[[ AVAILABLE RECORDS open ]]

(* ===== verification/Sled.v ===== *)
(** * The key-value store interface

    The persistence layer runs on the sled crate.  [Sled] lists the tree
    operations the repository calls; any of them may return an I/O error.
    [SledLaws] is the documented behaviour of a tree (an ordered map from byte
    strings to byte strings), [SledHealthy] the absence of I/O errors.  [mem_tree]
    is the finite-map instance the witnesses run on. *)

From S2P Require Import Prelude Bytes.

#[local] Open Scope Z_scope.

Class Sled (Tr : Type) := {
  sled_new : Tr;
  sled_get : Tr -> list Z -> res string (option (list Z));
  sled_insert : Tr -> list Z -> list Z -> res string Tr;
  sled_apply_batch : Tr -> list (list Z * list Z) -> res string Tr;
  sled_flush : Tr -> res string unit;
  sled_range : Tr -> list Z -> list Z -> res string (list (list Z * list Z));
  sled_len : Tr -> nat
}.

(** [tree.get(k).ok().flatten()]: an I/O error reads as an absent key. *)
Definition view {Tr} `{Sled Tr} (t : Tr) (k : list Z) : option (list Z) :=
  match sled_get t k with Ok o => o | _ => None end.

(** The last value a batch writes under a key. *)
Fixpoint batch_get (ops : list (list Z * list Z)) (k : list Z) : option (list Z) :=
  match ops with
  | [] => None
  | (k', v) :: ops' =>
      match batch_get ops' k with
      | Some v' => Some v'
      | None => if decide (k' = k) then Some v else None
      end
  end.

Class SledLaws (Tr : Type) `{Sled Tr} : Prop := {
  sled_get_new : forall k, view (sled_new : Tr) k = None;
  sled_get_insert : forall (t t' : Tr) k v k', sled_insert t k v = Ok t' ->
    view t' k' = if decide (k = k') then Some v else view t k';
  sled_get_batch : forall (t t' : Tr) ops k, sled_apply_batch t ops = Ok t' ->
    view t' k = match batch_get ops k with Some v => Some v | None => view t k end;
  sled_range_sorted : forall (t : Tr) lo hi l, sled_range t lo hi = Ok l ->
    StronglySorted (fun p q => bytes_ltb p.1 q.1 = true) l;
  sled_range_elem : forall (t : Tr) lo hi l k v, sled_range t lo hi = Ok l ->
    ((k, v) ∈ l <-> view t k = Some v /\ bytes_ltb k lo = false /\ bytes_ltb hi k = false)
}.

Class SledHealthy (Tr : Type) `{Sled Tr} : Prop := {
  sled_get_ok : forall (t : Tr) k, sled_get t k = Ok (view t k);
  sled_insert_ok : forall (t : Tr) k v, exists t', sled_insert t k v = Ok t';
  sled_batch_ok : forall (t : Tr) ops, exists t', sled_apply_batch t ops = Ok t';
  sled_flush_ok : forall (t : Tr), sled_flush t = Ok tt;
  sled_range_ok : forall (t : Tr) lo hi, exists l, sled_range t lo hi = Ok l
}.

(** ** A finite-map instance *)

Definition bytes_le (p q : list Z * list Z) : Prop := bytes_ltb q.1 p.1 = false.

#[global] Instance bytes_le_dec : RelDecision bytes_le.
Proof. intros p q. unfold bytes_le. apply _. Defined.

#[global] Instance mem_tree : Sled (gmap (list Z) (list Z)) := {|
  sled_new := ∅;
  sled_get := fun t k => Ok (t !! k);
  sled_insert := fun t k v => Ok (<[k:=v]> t);
  sled_apply_batch := fun t ops => Ok (fold_left (fun t p => <[p.1:=p.2]> t) ops t);
  sled_flush := fun _ => Ok tt;
  sled_range := fun t lo hi =>
    Ok (merge_sort bytes_le
      (filter (fun p => bytes_ltb p.1 lo = false /\ bytes_ltb hi p.1 = false) (map_to_list t)));
  sled_len := size
|}.

Lemma bytes_ltb_trans l k m :
  bytes_ltb l k = true -> bytes_ltb k m = true -> bytes_ltb l m = true.
Proof.
  revert k m; induction l as [|a l IH]; intros [|b k] [|c m]; simpl; try done.
  destruct (Z.ltb_spec a b), (Z.ltb_spec b c), (Z.ltb_spec a c); try done; try lia;
    destruct (Z.eqb_spec a b), (Z.eqb_spec b c), (Z.eqb_spec a c); try done; try lia.
  apply IH.
Qed.

Lemma bytes_ltb_total l k : bytes_ltb l k = false -> bytes_ltb k l = false -> l = k.
Proof.
  revert k; induction l as [|a l IH]; intros [|b k]; simpl; try done.
  destruct (Z.ltb_spec a b), (Z.ltb_spec b a); try done; try lia.
  destruct (Z.eqb_spec a b), (Z.eqb_spec b a); try done; try lia. subst.
  intros ??. f_equal. by apply IH.
Qed.

Lemma bytes_ltb_asym l k : bytes_ltb l k = true -> bytes_ltb k l = false.
Proof.
  intros H1. destruct (bytes_ltb k l) eqn:H2; [|done].
  pose proof (bytes_ltb_trans _ _ _ H1 H2). by rewrite bytes_ltb_irrefl in H.
Qed.

#[local] Instance bytes_le_total : Total bytes_le.
Proof.
  intros [p ?] [q ?]. unfold bytes_le; simpl.
  destruct (bytes_ltb q p) eqn:E; [right|by left]. by apply bytes_ltb_asym.
Qed.

#[local] Instance bytes_le_trans : Transitive bytes_le.
Proof.
  intros [p ?] [q ?] [r ?]. unfold bytes_le; simpl. intros Hqp Hrq.
  destruct (bytes_ltb r p) eqn:E; [|done]. exfalso.
  destruct (bytes_ltb p q) eqn:Epq.
  - pose proof (bytes_ltb_trans _ _ _ E Epq). congruence.
  - pose proof (bytes_ltb_total _ _ Epq Hqp). congruence.
Qed.

Lemma sorted_strict (l : list (list Z * list Z)) :
  StronglySorted bytes_le l -> NoDup l.*1 ->
  StronglySorted (fun p q => bytes_ltb p.1 q.1 = true) l.
Proof.
  induction 1 as [|p l Hs IH Hp]; intros Hnd; constructor.
  - apply IH. by inversion Hnd.
  - inversion_clear Hnd as [|?? Hni Hnd']. rewrite Forall_forall in *.
    intros q Hq. specialize (Hp q Hq). unfold bytes_le in Hp.
    destruct (bytes_ltb p.1 q.1) eqn:E; [done|]. exfalso. apply Hni.
    rewrite (bytes_ltb_total _ _ E Hp). apply list_elem_of_fmap. eauto.
Qed.

Lemma NoDup_fst_filter (P : list Z * list Z -> Prop) `{!forall p, Decision (P p)} l :
  NoDup l.*1 -> NoDup (filter P l).*1.
Proof.
  induction l as [|p l IH]; simpl; [done|]. intros [Hni Hnd]%NoDup_cons.
  destruct (decide (P p)).
  - rewrite filter_cons_True by done. simpl. constructor; [|by apply IH].
    intros (q & Hq & [_ Hin]%list_elem_of_filter)%list_elem_of_fmap. apply Hni.
    apply list_elem_of_fmap. eauto.
  - rewrite filter_cons_False by done. by apply IH.
Qed.

#[global] Instance mem_tree_laws : SledLaws (gmap (list Z) (list Z)).
Proof.
  split; unfold view; simpl.
  - intros k. apply lookup_empty.
  - intros t t' k v k' [= <-]. by rewrite lookup_insert.
  - intros t t' ops k [= <-]. revert t; induction ops as [|[k' v] ops IH]; intros t; simpl; [done|].
    rewrite IH. destruct (batch_get ops k); [done|]. by rewrite lookup_insert; case_decide.
  - intros t lo hi l [= <-].
    apply sorted_strict; [apply StronglySorted_merge_sort; apply _|].
    rewrite merge_sort_Permutation. apply NoDup_fst_filter, NoDup_fst_map_to_list.
  - intros t lo hi l k v [= <-].
    rewrite merge_sort_Permutation, list_elem_of_filter, elem_of_map_to_list. simpl. tauto.
Qed.

#[global] Instance mem_tree_healthy : SledHealthy (gmap (list Z) (list Z)).
Proof. split; simpl; eauto. Qed.

(** ** A store that fails

    [limited] accepts a number of writes and refuses the others, reads being served:
    its contents after the last accepted write are those of a store whose process
    stopped there. *)

Record limited := Limited { writes_left : nat; limited_map : gmap (list Z) (list Z) }.

Definition spend (t : limited) (m : gmap (list Z) (list Z)) : res string limited :=
  match writes_left t with
  | O => Err "io"%string
  | S n => Ok (Limited n m)
  end.

#[global] Instance limited_sled : Sled limited := {|
  sled_new := Limited 0 ∅;
  sled_get := fun t k => sled_get (limited_map t) k;
  sled_insert := fun t k v => spend t (<[k:=v]> (limited_map t));
  sled_apply_batch := fun t ops => spend t (fold_left (fun m p => <[p.1:=p.2]> m) ops (limited_map t));
  sled_flush := fun _ => Ok tt;
  sled_range := fun t lo hi => sled_range (limited_map t) lo hi;
  sled_len := fun t => sled_len (limited_map t)
|}.

#[global] Instance limited_laws : SledLaws limited.
Proof.
  split; intros *.
  - exact (sled_get_new (Tr := gmap (list Z) (list Z)) k).
  - destruct t as [[|n] m]; [done|]. intros [= <-].
    exact (sled_get_insert m (<[k:=v]> m) k v k' eq_refl).
  - destruct t as [[|n] m]; [done|]. intros [= <-]. exact (sled_get_batch m _ ops k eq_refl).
  - exact (sled_range_sorted (limited_map t) lo hi l).
  - exact (sled_range_elem (limited_map t) lo hi l k v).
Qed.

[[ AVAILABLE RECORDS closed ]]

● **WORK TASK**: Using the entries above, count the lines that have the string "simpl" in them. Answer with that number only.

● **TASK SOLUTION**: 10